§ Work to be completed
Search each line below for "March", then return the lines where it appears.

§ Data supplied
Lemma filter_none (f : Row -> bool) (df : list Row) :
  (forall r, In r df -> f r = false) -> filter f df = [].
Proof.
  induction df as [|r df IH]; intros H; simpl; [reflexivity|].
  rewrite (H r (or_introl eq_refl)). apply IH.
  intros r' Hr'. apply H. right; exact Hr'.
Qed.

(** X5.  With the values the two sidebar inputs start with, the first and
    the last date of the loaded table and all of its categories, the filter
    keeps the whole table, provided the table has a row. *)
Theorem default_filters_keep_all (Cell : Type)
    (to_datetime : Cell -> option Timestamp) (sheet : list (RawRow Cell)) :
  load_data to_datetime sheet <> [] ->
  exists date_range,
    default_date_range (load_data to_datetime sheet) = Some date_range
    /\ filtered_df (load_data to_datetime sheet) date_range
                   (default_category_filter (load_data to_datetime sheet))
       = Some (load_data to_datetime sheet).
Proof.
  set (df := load_data to_datetime sheet). intros Hne.
  assert (V : forall r, In r df -> exists d, Date r = Some d /\ In d (present_dates df)).
  { intros r Hr. pose proof (load_data_valid to_datetime sheet) as HV.
    rewrite Forall_forall in HV. destruct (HV r Hr) as [t Ht].
    unfold df in Hr. rewrite load_data_eq in Hr. apply in_map_iff in Hr as [raw [<- Hraw]].
    cbn [load_row Report_Time] in Ht. exists (ts_date t).
    assert (E : Date (load_row to_datetime raw) = Some (ts_date t)).
    { cbn [load_row Date]. rewrite Ht. reflexivity. }
    split; [exact E|]. apply present_dates_In.
    exists (load_row to_datetime raw). split; [|exact E].
    unfold df. rewrite load_data_eq. apply in_map. exact Hraw. }
  unfold default_date_range.
  destruct (present_dates df) as [|x l] eqn:P.
  - exfalso. destruct df as [|r df']; [apply Hne; reflexivity|].
    destruct (V r (or_introl eq_refl)) as [d [_ []]].
  - cbn [Series_min Series_max]. eexists. split; [reflexivity|].
    unfold filtered_df. cbn [nth_error]. f_equal. apply filter_all.
    intros r Hr. apply keep_spec. split.
    + destruct (V r Hr) as [d [E Hd]]. exists d. split; [exact E|].
      split; [apply fold_date_min | apply fold_date_max]; exact Hd.
    + unfold default_category_filter. apply unique_In, in_map, Hr.
Qed.

(** X5, witness: the sample table. *)
Lemma default_filters_keep_all_witness :
  exists date_range,
    default_date_range sample_df = Some date_range
    /\ filtered_df sample_df date_range (default_category_filter sample_df)
       = Some sample_df.
Proof.
  apply (default_filters_keep_all (option Timestamp) (fun c => c) sample_sheet).
  discriminate.
Defined.

Example sample_defaults :
  default_date_range sample_df = Some [mkdate 2024 3 1; mkdate 2024 3 5]
  /\ default_category_filter sample_df
     = [lit "Late delivery"; Undefined; lit "Damaged"].
Proof. vm_compute. split; reflexivity. Qed.

Lemma filter_filter (f g : Row -> bool) (df : list Row) :
  (forall r, f r = true -> g r = true) ->
  filter f (filter g df) = filter f df.
Proof.
  intros H. induction df as [|r df IH]; simpl; [reflexivity|].
  destruct (g r) eqn:G; simpl.
  - rewrite IH. reflexivity.
  - destruct (f r) eqn:F; [|exact IH]. rewrite (H r F) in G. discriminate.
Qed.

(** X6.  Narrowing composes: when a range and a selection of categories
    lie within wider ones, applying them to the set the wider ones give
    returns what they give on the whole table.  In particular applying the
    same filters twice changes nothing. *)
Theorem filtered_df_narrowing (df : list Row) (lo hi lo' hi' : date)
    (categories categories' : list str) (wide : list Row) :
  date_before_eq lo' lo -> date_before_eq hi hi' ->
  incl categories categories' ->
  filtered_df df [lo'; hi'] categories' = Some wide ->
  filtered_df wide [lo; hi] categories = filtered_df df [lo; hi] categories.
Proof.
  intros Hlo Hhi Hc [= <-]. unfold filtered_df. cbn [nth_error]. f_equal.
  apply filter_filter. intros r Hr.
  apply keep_spec in Hr as [[d [E [H1 H2]]] H3]. apply keep_spec. split.
  - exists d. split; [exact E|]. split; eapply date_before_eq_trans; eassumption.
  - apply Hc, H3.
Qed.

(** X6, witness: 3 to 7 March and two categories, within 2 to 31 March and
    all categories of the sample table. *)
Lemma filtered_df_narrowing_witness :
  filtered_df (filter (keep (mkdate 2024 3 2) (mkdate 2024 3 31)
                            (default_category_filter sample_df)) sample_df)
              [mkdate 2024 3 3; mkdate 2024 3 7] sample_categories
  = filtered_df sample_df [mkdate 2024 3 3; mkdate 2024 3 7] sample_categories.
Proof.
  apply (filtered_df_narrowing sample_df (mkdate 2024 3 3) (mkdate 2024 3 7)
           (mkdate 2024 3 2) (mkdate 2024 3 31)
           sample_categories (default_category_filter sample_df)).
  - apply date_leb_spec. reflexivity.
  - apply date_leb_spec. reflexivity.
  - intros c Hc. vm_compute in Hc. vm_compute. tauto.
  - reflexivity.
Defined.

(** X7.  With no category selected, or with a range that ends before it
    starts, the filtered set is empty, whatever the table. *)
Theorem filtered_df_nothing_selected (df : list Row) (start end_ : date)
    (categories : list str) :
  categories = [] \/ date_leb start end_ = false ->
  filtered_df df [start; end_] categories = Some [].
Proof.
  intros H. unfold filtered_df. cbn [nth_error]. f_equal. apply filter_none.
  intros r _. destruct (keep start end_ categories r) eqn:K; [|reflexivity].
  apply keep_spec in K as [[d [_ [H1 H2]]] H3].
  destruct H as [->|H]; [destruct H3|].
  pose proof (date_before_eq_trans _ _ _ H1 H2) as H12.
  apply date_leb_spec in H12. congruence.
Qed.

(** X7, witness: a range from 5 March back to 1 March. *)
Lemma filtered_df_nothing_selected_witness :
  filtered_df sample_df [mkdate 2024 3 5; mkdate 2024 3 1]
              (default_category_filter sample_df) = Some [].
Proof.
  apply (filtered_df_nothing_selected sample_df (mkdate 2024 3 5) (mkdate 2024 3 1)).
  right. reflexivity.
Defined.

(* ================================================================== *)
(** * More on the aggregator *)

(** ** The order of texts *)

Lemma str_leb_refl (a : str) : str_leb a a = true.
Proof.
  induction a as [|x a IH]; simpl; [reflexivity|].
  rewrite N.eqb_refl, IH. apply orb_true_r.
Qed.

Lemma str_leb_total (a b : str) : str_leb a b = false -> str_leb b a = true.
Proof.
  revert b. induction a as [|x a IH]; intros [|y b]; simpl; try discriminate; try reflexivity.
  rewrite orb_false_iff, andb_false_iff, orb_true_iff, andb_true_iff,
    N.ltb_ge, N.ltb_lt, !N.eqb_neq, N.eqb_eq.
  intros [H1 [H2|H2]].
  - left. lia.
  - destruct (N.eq_dec y x) as [E|E]; [right; split; [exact E | apply IH, H2] | left; lia].
Qed.

Lemma str_leb_trans (a b c : str) :
  str_leb a b = true -> str_leb b c = true -> str_leb a c = true.
Proof.
  revert b c. induction a as [|x a IH]; intros [|y b] [|z c]; simpl;
    try discriminate; try reflexivity.
  rewrite !orb_true_iff, !andb_true_iff, !N.ltb_lt, !N.eqb_eq.
  intros [H1|[H1 H1']] [H2|[H2 H2']].
  - left; lia.
  - left; lia.
  - left; lia.
  - right. split; [lia | eapply IH; eassumption].
Qed.

Lemma str_leb_antisym (a b : str) :
  str_leb a b = true -> str_leb b a = true -> a = b.
Proof.
  revert b. induction a as [|x a IH]; intros [|y b]; simpl;
    try discriminate; try reflexivity.
  rewrite !orb_true_iff, !andb_true_iff, !N.ltb_lt, !N.eqb_eq.
  intros [H1|[H1 H1']] [H2|[H2 H2']]; try lia.
  subst. f_equal. apply IH; assumption.
Qed.

Lemma insert_key_sorted (k : str) (l : list str) :
  StronglySorted (fun a b => str_leb a b = true) l ->
  StronglySorted (fun a b => str_leb a b = true) (insert_key k l).
Proof.
  induction 1 as [|y l Hl IH Hy]; simpl.
  - constructor; constructor.
  - destruct (str_leb k y) eqn:E.
    + constructor; [constructor; assumption|].
      constructor; [exact E|].
      eapply Forall_impl; [|exact Hy].
      intros z Hz. eapply str_leb_trans; eassumption.
    + constructor; [exact IH|].
      eapply Permutation_Forall; [symmetry; apply insert_key_perm|].
      constructor; [apply str_leb_total, E | exact Hy].
Qed.

Lemma sort_keys_sorted (l : list str) :
  StronglySorted (fun a b => str_leb a b = true) (sort_keys l).
Proof.
  induction l as [|x l IH]; simpl; [constructor | apply insert_key_sorted, IH].
Qed.

Lemma sorted_strict (l : list str) :
  StronglySorted (fun a b => str_leb a b = true) l -> NoDup l ->
  StronglySorted str_lt l.
Proof.
  induction 1 as [|x l Hl IH Hx]; intros ND; [constructor|].
  inversion ND as [|? ? Hnin ND']; subst.
  constructor; [apply IH, ND'|].
  rewrite Forall_forall in *. intros y Hy. split; [apply Hx, Hy|].
  intros ->. contradiction.
Qed.

Lemma category_report_keys (fdf : list Row) :
  map s_Main_Category (category_report fdf) = group_keys fdf.
Proof.
  unfold category_report, groupby_agg. rewrite !map_map.
  cbn [report_row agg s_Main_Category g_Main_Category]. apply map_id.
Qed.

(** X8.  The category report has one row for each category that occurs in
    the filtered set and no other row, and its rows are in strictly
    ascending order of the category text (the order of code points). *)
Theorem category_report_sorted_keys (fdf : list Row) :
  StronglySorted str_lt (map s_Main_Category (category_report fdf))
  /\ (forall c, In c (map s_Main_Category (category_report fdf))
                <-> In c (map Main_Category fdf)).
Proof.
  rewrite category_report_keys. split.
  - apply sorted_strict; [apply sort_keys_sorted | apply group_keys_NoDup].
  - intros c. apply group_keys_In.
Qed.

(** ** Counts *)

Lemma count_of_positive (k : str) (l : list str) :
  1 <= count_of k l <-> In k l.
Proof.
  split.
  - intros H. destruct (in_dec (list_eq_dec N.eq_dec) k l) as [Hin|Hnin]; [exact Hin|].
    rewrite (count_of_absent k l Hnin) in H. lia.
  - induction l as [|x l IH]; intros []; rewrite count_of_cons.
    + subst. rewrite str_eqb_refl. lia.
    + specialize (IH H). lia.
Qed.

Lemma length_sort_keys (l : list str) :
  List.length (sort_keys l) = List.length l.
Proof. apply Permutation_length, sort_keys_perm. Qed.

Lemma unique_length (l : list str) : List.length (unique l) <= List.length l.
Proof.
  induction l as [|x l IH]; simpl; [lia|].
  pose proof (filter_length_le (fun y => negb (str_eqb y x)) (unique l)). lia.
Qed.

(** X9.  The numbers shown agree: the report counts add up to the total
    of complaints, the report has as many rows as the number of categories
    shown, every report count is at least 1 (so the share of a reporter in
    a category never divides by zero), and there are at most as many
    categories and reporters as complaints. *)
Theorem summary_numbers_agree (fdf : list Row) :
  list_sum (map Report_Count (category_report fdf)) = total_reports fdf
  /\ List.length (category_report fdf) = metric_categories fdf
  /\ Forall (fun s => 1 <= Report_Count s) (category_report fdf)
  /\ metric_categories fdf <= total_reports fdf
  /\ metric_reporters fdf <= total_reports fdf.
Proof.
  split; [apply report_counts_total|]. split; [|split; [|split]].
  - unfold category_report, groupby_agg, metric_categories, group_keys.
    rewrite !length_map. apply length_sort_keys.
  - apply Forall_forall. intros s Hs.
    apply category_report_In in Hs as [k [Hk ->]].
    cbn [report_row agg Report_Count g_Report_Count].
    rewrite group_rows_length. apply count_of_positive, group_keys_In, Hk.
  - unfold metric_categories, total_reports.
    rewrite <- (length_map Main_Category fdf). apply unique_length.
  - unfold metric_reporters, total_reports.
    rewrite <- (length_map Reporter fdf). apply unique_length.
Qed.

Example sample_numbers :
  total_reports sample_filtered = 3
  /\ metric_categories sample_filtered = 2
  /\ metric_reporters sample_filtered = 2.
Proof. vm_compute. repeat split; reflexivity. Qed.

§ Result
(** X6, witness: 3 to 7 March and two categories, within 2 to 31 March and
(** X7, witness: a range from 5 March back to 1 March. *)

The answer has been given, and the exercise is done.